With over twenty-five children dead or missing by May of 1981, police finally caught a break. On the 22nd of that month, a patrolman staking out a section of the Chattahoochie River, where many recent victims had turned up, heard a splash directly underneath a nearby bridge. A man named Wayne Williams, a local 23 year-old black musician, was driving the only car on the bridge at the time and was pulled over and questioned, but released. When the body of Nathaniel Cater was pulled from the Chattahoochie near the same bridge two days later, Williams was put under surveillance and eventually arrested for Cater's slaying on June 21. Forensic evidence had linked Williams with a dozen of the child murders.
Though suspected in most or all of the child murders, Williams was tried in only Cater's killing and the homocide of 21-year-old Jimmy Ray Payne, who's body was found in the Chattahoochie not far from the site where Cater was later discovered. The evidence was mostly circumstantial in both cases, but forensically compelling and when Williams, confronted on the stand by a prosecutor, slipped up and answered "No" when asked if he panicked while killing his victims, the case was essentially over.
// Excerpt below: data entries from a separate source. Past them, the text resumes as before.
Lemma cloudflare_publishes_wrong_rows_witness :
  let a := Cloudflare.persist_ndjson bytes_text ex_loads no_iso (ex_env "a" 5) [65] empty_db in
  let b := Cloudflare.persist_ndjson bytes_text ex_loads no_iso (ex_env "b" 6) [66] a.1 in
  a.2 = Ok (1%nat, 0) /\ b.2 = Ok (1%nat, 0)
  /\ map e_id (Cloudflare.last_received 1 b.1) = ["b0"]
  /\ length (Cloudflare.last_received 1 (tables b.1)) = 1%nat.
Proof.
  cbv zeta. set (a := Cloudflare.persist_ndjson bytes_text ex_loads no_iso (ex_env "a" 5) [65] empty_db).
  set (b := Cloudflare.persist_ndjson bytes_text ex_loads no_iso (ex_env "b" 6) [66] a.1).
  split; [vm_compute; reflexivity|]. split; [vm_compute; reflexivity|]. split; [vm_compute; reflexivity|].
  assert (HA : Cloudflare.persist_ndjson bytes_text ex_loads no_iso (ex_env "a" 5) [65] empty_db
               = (a.1, Ok (1%nat, 0))) by (vm_compute; reflexivity).
  assert (HB : Cloudflare.persist_ndjson bytes_text ex_loads no_iso (ex_env "b" 6) [66] a.1
               = (b.1, Ok (1%nat, 0))) by (vm_compute; reflexivity).
  refine (proj1 (cloudflare_publishes_wrong_rows bytes_text ex_loads no_iso (ex_env "a" 5) (ex_env "b" 6)
            [65] [66] empty_db a.1 b.1 1 1 0 0 HA HB _ (le_n 1))).
  intros id ev Hd. assert (Hm : Forall (fun kv : string * Event => e_received_at kv.2 < 6)
    (map_to_list (db_events (tables a.1)))) by (vm_compute; repeat constructor).
  rewrite Forall_forall in Hm. apply (Hm (id, ev)). by apply elem_of_map_to_list.
Defined.
Lemma pattern3_full s : re_fullmatch cond3_re s = true <-> is_Some (pattern3 s).
Proof.
  rewrite re_fullmatch_spec. unfold cond3_re. rewrite den_lit_cat. split.
  - intros (v&->&H). rewrite den_cat in H.
    destruct H as (w1&w2&->&(a&b&->&Ha&Hb)%den_and&(g&->&Hg)%den_group).
    exists g. unfold pattern3. rewrite eat_app. cbn [mbind option_bind].
    rewrite (proj2 (eat_and_spec _ ("(" +:+ g +:+ ")"))) by (exists a, b; by rewrite !sapp_assoc).
    cbn [mbind option_bind]. rewrite (proj2 (eat_group_spec _ g "")); done.
  - intros [g H]. unfold pattern3 in H. apply opt_bind_some in H as (s1&H1%eat_spec&H). subst s.
    apply opt_bind_some in H as (s2&H2&H). apply eat_and_spec in H2 as (a&b&->&Ha&Hb&_).
    apply opt_bind_some in H as ([x r]&H3&H). apply eat_group_spec in H3 as [-> Hx].
    unfold at_end in H. destruct r; [|discriminate H]. eexists. split; [reflexivity|].
    rewrite den_cat. exists (a +:+ "and" +:+ b), ("(" +:+ x +:+ ")"). rewrite !sapp_assoc.
    split; [done|]. split; [apply den_and; eauto|apply den_group; eauto].
Qed.

Lemma pattern4_full s : re_fullmatch cond4_re s = true <-> is_Some (pattern4 s).
Proof.
  rewrite re_fullmatch_spec. unfold cond4_re. rewrite den_lit_cat. split.
  - intros (v&->&H). rewrite den_cat in H. destruct H as (w1&w2&->&(a&b&->&Ha&Hb)%den_and&H).
    rewrite den_cat in H. destruct H as (w3&w4&->&(g&->&Hg)%den_group&H).
    rewrite den_cat in H. destruct H as (w5&w6&->&(a2&b2&->&Ha2&Hb2)%den_and&(c&f&->&Hc&Hf)%den_not).
    exists (g, f). unfold pattern4. rewrite eat_app. cbn [mbind option_bind].
    rewrite (proj2 (eat_and_spec _ ("(" +:+ g +:+ ")" +:+ (a2 +:+ "and" +:+ b2 +:+ ("not" +:+ c +:+ f)))))
      by (exists a, b; by rewrite !sapp_assoc).
    cbn [mbind option_bind]. rewrite (proj2 (eat_group_spec _ g (a2 +:+ "and" +:+ b2 +:+ ("not" +:+ c +:+ f)))) by done.
    cbn [mbind option_bind]. rewrite (proj2 (eat_and_spec _ ("not" +:+ c +:+ f))) by (exists a2, b2; done).
    cbn [mbind option_bind]. by rewrite (proj2 (eat_not_word_spec _ f)) by (by exists c).
  - intros [[g f] H]. unfold pattern4 in H. apply opt_bind_some in H as (s1&H1%eat_spec&H). subst s.
    apply opt_bind_some in H as (s2&H2&H). apply eat_and_spec in H2 as (a&b&->&Ha&Hb&_).
    apply opt_bind_some in H as ([x r]&H3&H). apply eat_group_spec in H3 as [-> Hx].
    apply opt_bind_some in H as (s3&H4&H). apply eat_and_spec in H4 as (a2&b2&->&Ha2&Hb2&_).
    apply opt_bind_some in H as (y&H5&H). apply eat_not_word_spec in H5 as (c&->&Hc&Hf).
    eexists. split; [reflexivity|]. rewrite den_cat.
    exists (a +:+ "and" +:+ b), (("(" +:+ x +:+ ")") +:+ ((a2 +:+ "and" +:+ b2) +:+ ("not" +:+ c +:+ y))).
    rewrite !sapp_assoc. split; [done|]. split; [apply den_and; eauto|]. rewrite den_cat.
    exists ("(" +:+ x +:+ ")"), ((a2 +:+ "and" +:+ b2) +:+ ("not" +:+ c +:+ y)).
    rewrite !sapp_assoc. split; [done|]. split; [apply den_group; eauto|]. rewrite den_cat.
    exists (a2 +:+ "and" +:+ b2), ("not" +:+ c +:+ y). rewrite !sapp_assoc.
    split; [done|]. split; [apply den_and; eauto|apply den_not; eauto].
Qed.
He was convicted of both killings on February 27, 1982, and sentenced to two consecutive life terms.
Controversy continues to rage in the Atlanta Child Murders case, however. A group, featuring some victims' parents, refuse to believe the mild-mannered Williams is responsible for any of the killings, and some still cling to their suspicionsof KKK involvement in the string of murders. FBI profiler John Douglas, who worked the series almost from the beginning, doubts Williams committed all, or perhaps even most, of the slayings, but believes evidence points to Williams in at least eleven child killings. He also claims that authorities have a good idea who committed many of the remaining homocides, though it is very unlikely that mysterious suspect will ever be identified.
Regardless, Wayne Williams' arrest brought an sudden halt to the string of sad killings in Atlanta, and doubtlessly jailed a dangerous murderer no matter how many the exact number of his victims may be. Williams continues to deny his guilt to this day and will likely never confess to the gruesome Atlanta Child Murders.